Kir used to be called 'blanc-cassis' and traditionally was a mix of blackcurrant liqueur with the local aligoté white wine. Some say, perhaps a little unkindly, that the drink was invented as a way of making the rather waspish aligoté grape more palatable in lean vintages. Others claim it was a post-war invention to use up the surfeit of white wine (red wine being in short-supply following the German occupation).
Crème de cassis
Whatever the reason for its invention, it took on the name of 'kir' after the mayor of Dijon, Félix Kir, a pioneer of the twinning movement in post-war Europe. The drink was offered at the many receptions held at that time, Mayor Kir keen to show off the local produce to visiting dignitaries.
The royale part comes in when the fruit liqueur is mixed with Champagne (or Crémant de Bourgogne, if keeping it local) and this has become a popular aperitif worldwide. Interestingly, though the rest of the world tends to think of kir as a blackcurrant-based drink, in France, you may be asked if you would like a peach or raspberry liqueur instead.

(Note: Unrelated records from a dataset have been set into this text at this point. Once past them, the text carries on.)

(* ===== verification/VectorStringArray.v ===== *)
(** * VectorStringArray.cpp: vector, array, built-in arrays, string, C strings

    [main] (lines 16-224) prints each container three ways (index loop,
    iterator loop, range-for), writes one element, runs a sequence of
    [std::string] members on [S1], and compares, prints and classifies
    C strings with <cctype>.  The state is [cout]; the containers are
    local values.  [vector] is [Vector]'s, [std::string] is [StdString]'s;
    [std::array] and built-in arrays are lists (their size is fixed), and a
    built-in array declared without initialiser holds indeterminate values
    until assigned.  [CS1 > CS2] compares the addresses of two local
    arrays, which the language leaves unspecified: the answer is a
    parameter of [main] (the stack layout the compiler chose).
    The first line of the file is [/====...] with a single slash, which
    does not compile; the model reads it as the comment it is meant to be. *)

From stdpp Require Import base list strings.
From Stdlib Require Import ZArith Lia String Ascii.
From S2P Require Import Prelude Stream Ostream Double Vector StdString.

Local Open Scope string_scope.
Local Open Scope cpp_scope.

Module VectorStringArray.

Definition say := say_os.

(** [a[i] = x] on an array, without bounds checking. *)
Definition array_set {A} (l : list A) (i : nat) (x : A) : outcome (list A) :=
  if (i <? List.length l)%nat then Ok (<[i := x]> l) else Stuck OutOfRange.

(** A thrown exception that [main] does not catch. *)
Definition uncaught {A} (r : exn + A) : st ostream A :=
  match r with inl e => st_stuck (UncaughtException e) | inr a => st_ret a end.

(** ** <cctype> classification as glibc returns it

    The classification functions return the bit of glibc's table
    ([__ctype_b], [_ISbit] on a little-endian target) when the class
    holds, 0 otherwise; outside [EOF] and [unsigned char] they are
    undefined. *)

Definition ctype_mask (bit : Z) (p : Z -> bool) (z : Z) : option Z :=
  if ctype_ok z then Some (if p z then bit else 0%Z) else None.

Definition in_range (lo hi z : Z) : bool := ((lo <=? z) && (z <=? hi))%Z.

Definition isdigit := ctype_mask 2048 (in_range 48 57).
Definition islower := ctype_mask 512 (in_range 97 122).
Definition isupper := ctype_mask 256 (in_range 65 90).
Definition isspace := ctype_mask 8192 (fun z => (in_range 9 13 z || (z =? 32))%Z).
Definition ispunct := ctype_mask 4
  (fun z => (in_range 33 47 z || in_range 58 64 z || in_range 91 96 z || in_range 123 126 z)%bool).

(** A <cctype> call; outside its domain it is undefined. *)
Definition ctype_call (f : Z -> option Z) (c : ascii) : st ostream Z :=
  match f (schar c) with Some v => st_ret v | None => st_stuck CtypeDomain end.

(** ** VECTOR (lines 19-43) *)

Definition vector_section : st ostream unit :=
  say (fun o => o << "VECTOR .........." << std.endl) ;;
  let V1 := vector.of_list [10; 20; 30; 40]%Z in
  say (fun o => o << (NL ++ "#")) ;;
  vector.for_upto (vector.loop_fuel V1) 0 (vector.size V1)
    (fun i => let* x := st_lift (subscript (vector.elems V1) i) in say (fun o => o << x << " ")) ;;
  say (fun o => o << (NL ++ "@")) ;;
  vector.for_iter V1 (vector.loop_fuel V1) (vector.begin V1)
    (fun iter => let* x := st_lift (vector.deref V1 iter) in say (fun o => o << x << " ")) ;;
  say (fun o => o << (NL ++ "*")) ;;
  vector.for_iter V1 (vector.loop_fuel V1) (vector.begin V1)
    (fun it => let* v := st_lift (vector.deref V1 it) in say (fun o => o << v << " ")) ;;
  let* V1 := st_lift (vector.at_put V1 2 25%Z) in
  say (fun o => o << (NL ++ NL)).

(** ** ARRAY (lines 49-73) *)

Definition array_section : st ostream unit :=
  say (fun o => o << "ARRAY ..........." << std.endl) ;;
  let A1 := [10; 20; 30; 40]%Z in
  say (fun o => o << (NL ++ "#")) ;;
  vector.for_upto (S (List.length A1)) 0 (List.length A1)
    (fun i => let* x := st_lift (subscript A1 i) in say (fun o => o << x << " ")) ;;
  say (fun o => o << (NL ++ "@")) ;;
  vector.for_range A1 (fun a => say (fun o => o << a << " ")) ;;
  let* A1 := st_lift (array_set A1 2 25%Z) in
  say (fun o => o << (NL ++ NL)).

(** ** BUILT-IN ARRAY (lines 79-111); [BIA3] is allocated, filled and
    freed without being read, which leaves no trace in the output. *)

Definition builtin_array_section : st ostream unit :=
  say (fun o => o << "BUILT-IN ARRAY .........." << std.endl) ;;
  let BIA1 := [10; 20; 30]%Z in
  let BIA2 := [Uninit; Uninit; Uninit] in
  let* BIA2 := st_lift (array_set BIA2 0 (Val 40)) in
  let* BIA2 := st_lift (array_set BIA2 1 (Val 50)) in
  let* BIA2 := st_lift (array_set BIA2 2 (Val 60)) in
  let BIA1Size := List.length BIA1 in
  say (fun o => o << (NL ++ "#")) ;;
  vector.for_upto (S BIA1Size) 0 BIA1Size
    (fun i => let* x := st_lift (subscript BIA1 i) in say (fun o => o << x << " ")) ;;
  say (fun o => o << (NL ++ "@")) ;;
  vector.for_range BIA1 (fun bia => say (fun o => o << bia << " ")) ;;
  say (fun o => o << (NL ++ "*")) ;;
  vector.for_range BIA2 (fun bia => let* x := read_ival bia in say (fun o => o << x << " ")) ;;
  let* BIA1 := st_lift (array_set BIA1 1 25%Z) in
  say (fun o => o << (NL ++ NL)).

(** ** STRING (lines 117-166) *)

(** [for (size_t i = 0; i < s.size(); i++) cout << s[i];] *)
Definition print_indexed (s : string) : st ostream unit :=
  vector.for_upto (S (String.length s)) 0 (String.length s)
    (fun i => let* c := st_lift (basic_string.get s i) in say (fun o => o << c)).

(** [for (auto c : s) cout << c;] *)
Definition print_chars (s : string) : st ostream unit :=
  vector.for_range (list_ascii_of_string s) (fun c => say (fun o => o << c)).

Definition string_section : st ostream string :=
  say (fun o => o << "STRING .........." << std.endl) ;;
  let S1 := string_of_list_ascii ["M"; "a"; "r"; "i"]%char in
  let S2 := "OLHA" in
  let S3 := S2 in
  say (fun o => o << (NL ++ "#")) ;; print_indexed S1 ;;
  say (fun o => o << (NL ++ "@")) ;; print_indexed S2 ;;
  say (fun o => o << (NL ++ "*")) ;; print_chars S1 ;;
  say (fun o => o << (NL ++ "$ ")) ;; print_chars S2 ;;
  say (fun o => o << "S3: " << S3 << std.endl) ;;
  let* S2 := st_lift (basic_string.set S2 2 "I"%char) in
  say (fun o => o << "S2: " << S2 << std.endl) ;;
  say (fun o => o << "S1 + S2: " << basic_string.append S1 S2 << std.endl) ;;
  say (fun o => o << "S1 > S2: " << basic_string.gt S1 S2 << std.endl) ;;
  let S1 := basic_string.append S1 S3 in
  say (fun o => o << "S1: " << S1 << std.endl) ;;
  let posFind := basic_string.find S1 "r"%char 0%N in
  (if negb (posFind =? basic_string.npos)%N then say (fun o => o << "uooou!" << std.endl) else st_ret tt) ;;
  let S1 := basic_string.append S1 S2 in
  say (fun o => o << "S1: " << S1 << std.endl) ;;
  let* S1 := uncaught (basic_string.append_substr S1 S2 2%N 3%N) in
  say (fun o => o << "S1: " << S1 << std.endl) ;;
  let* S1 := uncaught (basic_string.insert S1 4%N "!") in
  say (fun o => o << "S1: " << S1 << std.endl) ;;
  let* S1 := uncaught (basic_string.erase S1 4%N 1%N) in
  say (fun o => o << "S1: " << S1 << std.endl) ;;
  let* S1 := uncaught (basic_string.erase S1 8%N 7%N) in
  say (fun o => o << "S1: " << S1 << std.endl) ;;
  let S1 := basic_string.append S1 (string_conversions.to_string 123) in
  say (fun o => o << "S1: " << S1 << std.endl) ;;
  let* i := uncaught (string_conversions.stoi "1234.5") in
  say (fun o => o << "stoi: " << i << std.endl) ;;
  let* d := uncaught (string_conversions.stod "1234.5") in
  say (fun o => o << "stod: " << d << std.endl) ;;
  say (fun o => o << (NL ++ NL)) ;;
  st_ret S1.

(** ** C-STYLE STRING (lines 172-217) *)

(** [cout << cs] for a [char] array: the characters up to the first
    null. *)
Fixpoint c_str_text (cs : list ascii) : string :=
  match cs with
  | [] => EmptyString
  | c :: r => if Ascii.eqb c "000"%char then EmptyString else String c (c_str_text r)
  end.

Definition cstyle_section (S1 : string) (cs1_above_cs2 : bool) : st ostream unit :=
  say (fun o => o << "C-STYLE STRING .........." << std.endl) ;;
  let CS1 := ["M"; "a"; "r"; "i"; "000"]%char in
  let CS2 := (list_ascii_of_string "OLHA" ++ ["000"%char])%list in
  let CSSize := List.length CS1 in
  say (fun o => o << (NL ++ "#")) ;;
  vector.for_upto CSSize 0 (CSSize - 1)
    (fun i => let* c := st_lift (subscript CS1 i) in say (fun o => o << c)) ;;
  say (fun o => o << (NL ++ "@")) ;;
  vector.for_upto CSSize 0 (CSSize - 1)
    (fun i => let* c := st_lift (subscript CS2 i) in say (fun o => o << c)) ;;
  say (fun o => o << (NL ++ "*")) ;;
  vector.for_range CS1 (fun cs => say (fun o => o << cs)) ;;
  say (fun o => o << (NL ++ "&")) ;;
  vector.for_range CS2 (fun cs => say (fun o => o << cs)) ;;
  let* CS2 := st_lift (array_set CS2 2 "I"%char) in
  say (fun o => o << c_str_text CS2 << std.endl) ;;
  say (fun o => o << "CS1 > CS2: " << cs1_above_cs2 << std.endl) ;;
  let CS3 := S1 in
  say (fun o => o << "CS3: " << CS3 << std.endl) ;;
  let c := (list_ascii_of_string "1aB !" ++ ["000"%char])%list in
  say (fun o => o << "<" << c_str_text c << ">" << std.endl) ;;
  let* c0 := st_lift (subscript c 0) in let* c1 := st_lift (subscript c 1) in
  let* c2 := st_lift (subscript c 2) in let* c3 := st_lift (subscript c 3) in
  let* c4 := st_lift (subscript c 4) in
  let* r := ctype_call isdigit c0 in
  say (fun o => o << "<" << c0 << "> isdigit(c[0]) =0 is false; !0 is true: " << r << std.endl) ;;
  let* r := ctype_call islower c1 in
  say (fun o => o << "<" << c1 << "> islower(c[1]) =0 is false; !0 is true: " << r << std.endl) ;;
  let* r := ctype_call isupper c2 in
  say (fun o => o << "<" << c2 << "> isupper(c[2]) =0 is false; !0 is true: " << r << std.endl) ;;
  let* r := ctype_call isspace c3 in
  say (fun o => o << "<" << c3 << "> isspace(c[3]) =0 is false; !0 is true: " << r << std.endl) ;;
  let* r := ctype_call ispunct c4 in
  say (fun o => o << "<" << c4 << "> ispunct(c[4]) =0 is false; !0 is true: " << r << std.endl) ;;
  let* r := ctype_call toupper c1 in
  say (fun o => o << "<" << c1 << "> toupper(c[1]): " << char_of_int r << std.endl) ;;
  let* r := ctype_call tolower c2 in
  say (fun o => o << "<" << c2 << "> tolower(c[2]): " << char_of_int r << std.endl) ;;
  say (fun o => o << (NL ++ NL)).

(** [main] (lines 16-224). *)
Definition main (cs1_above_cs2 : bool) : st ostream Z :=
  vector_section ;;
  array_section ;;
  builtin_array_section ;;
  let* S1 := string_section in
  cstyle_section S1 cs1_above_cs2 ;;
  say (fun o => o << "END OF PROGRAM") ;;
  st_ret 0%Z.

Definition run_main (cs1_above_cs2 : bool) : outcome (Z * ostream) := main cs1_above_cs2 ostringstream0.

(** ** The output *)

Definition NUL : string := String "000" EmptyString.

(** The text the program writes: the loops print the initial contents
    (the assignments [V1[2] = 25], [A1[2] = 25] and [BIA1[1] = 25] come
    after them and are never printed), the range-for over a [char] array
    prints its null terminator, and the classification functions print
    glibc's table bits. *)
Definition expected_output (cs1_above_cs2 : bool) : string :=
  "VECTOR .........." ++ NL ++
  NL ++
  "#10 20 30 40 " ++ NL ++
  "@10 20 30 40 " ++ NL ++
  "*10 20 30 40 " ++ NL ++
  NL ++
  "ARRAY ..........." ++ NL ++
  NL ++
  "#10 20 30 40 " ++ NL ++
  "@10 20 30 40 " ++ NL ++
  NL ++
  "BUILT-IN ARRAY .........." ++ NL ++
  NL ++
  "#10 20 30 " ++ NL ++
  "@10 20 30 " ++ NL ++
  "*40 50 60 " ++ NL ++
  NL ++
  "STRING .........." ++ NL ++
  NL ++
  "#Mari" ++ NL ++
  "@OLHA" ++ NL ++
  "*Mari" ++ NL ++
  "$ OLHAS3: OLHA" ++ NL ++
  "S2: OLIA" ++ NL ++
  "S1 + S2: MariOLIA" ++ NL ++
  "S1 > S2: 0" ++ NL ++
  "S1: MariOLHA" ++ NL ++
  "uooou!" ++ NL ++
  "S1: MariOLHAOLIA" ++ NL ++
  "S1: MariOLHAOLIAIA" ++ NL ++
  "S1: Mari!OLHAOLIAIA" ++ NL ++
  "S1: MariOLHAOLIAIA" ++ NL ++
  "S1: MariOLHA" ++ NL ++
  "S1: MariOLHA123" ++ NL ++
  "stoi: 1234" ++ NL ++
  "stod: 1234.5" ++ NL ++
  NL ++
  NL ++
  "C-STYLE STRING .........." ++ NL ++
  NL ++
  "#Mari" ++ NL ++
  "@OLHA" ++ NL ++
  "*Mari" ++ NUL ++ NL ++
  "&OLHA" ++ NUL ++ "OLIA" ++ NL ++
  "CS1 > CS2: " ++ (if cs1_above_cs2 then "1" else "0") ++ NL ++
  "CS3: MariOLHA123" ++ NL ++
  "<1aB !>" ++ NL ++
  "<1> isdigit(c[0]) =0 is false; !0 is true: 2048" ++ NL ++
  "<a> islower(c[1]) =0 is false; !0 is true: 512" ++ NL ++
  "<B> isupper(c[2]) =0 is false; !0 is true: 256" ++ NL ++
  "< > isspace(c[3]) =0 is false; !0 is true: 8192" ++ NL ++
  "<!> ispunct(c[4]) =0 is false; !0 is true: 4" ++ NL ++
  "<a> toupper(c[1]): A" ++ NL ++
  "<B> tolower(c[2]): b" ++ NL ++
  NL ++
  NL ++
  "END OF PROGRAM".

(** ** Theorems *)

(** [main] returns 0 and writes [expected_output]: no member of
    [std::string] throws on the positions it is given, [append(S2, 2, 3)]
    takes the two characters left, [erase(8, 7)] the six left, and
    [stoi("1234.5")] stops at the point; the one line that depends on the
    compiler is [CS1 > CS2], a comparison of the addresses of two
    unrelated arrays, which the language leaves unspecified. *)
Theorem main_output (cs1_above_cs2 : bool) :
  exists out, run_main cs1_above_cs2 = Ok (0%Z, out) /\ os_str out = expected_output cs1_above_cs2.
Proof. destruct cs1_above_cs2; eexists; (split; [reflexivity|]); vm_compute; reflexivity. Qed.

End VectorStringArray.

Although it was crème de cassis which gained the firm of Gabriel Boudier their reputation, they have long since produced other fruit liqueurs too, and their liqueur de framboise made from raspberries grown in Scotland is a delight.
If you want to be truly authentic when making your blanc-cassis, we do list an aligoté from Domaine Sylvain Pataille, but why not instead invoke the spirit of the drink's namesake and twin with an English wine with a bit more acidity, such as Three Choirs Midsummer Hill 2014?
And whether you choose to use cassis or framboise as the base for your kir royale, if you want a an alternative to Champagne, I'd recommend The Society's Saumur Brut or The Society's Prosecco, or for those wanting to lower the alcohol intake, there's Gratien & Meyer's de-alcoholised Féstillant.
Mix 9 parts wine to 1 part fruit liqueur and enjoy!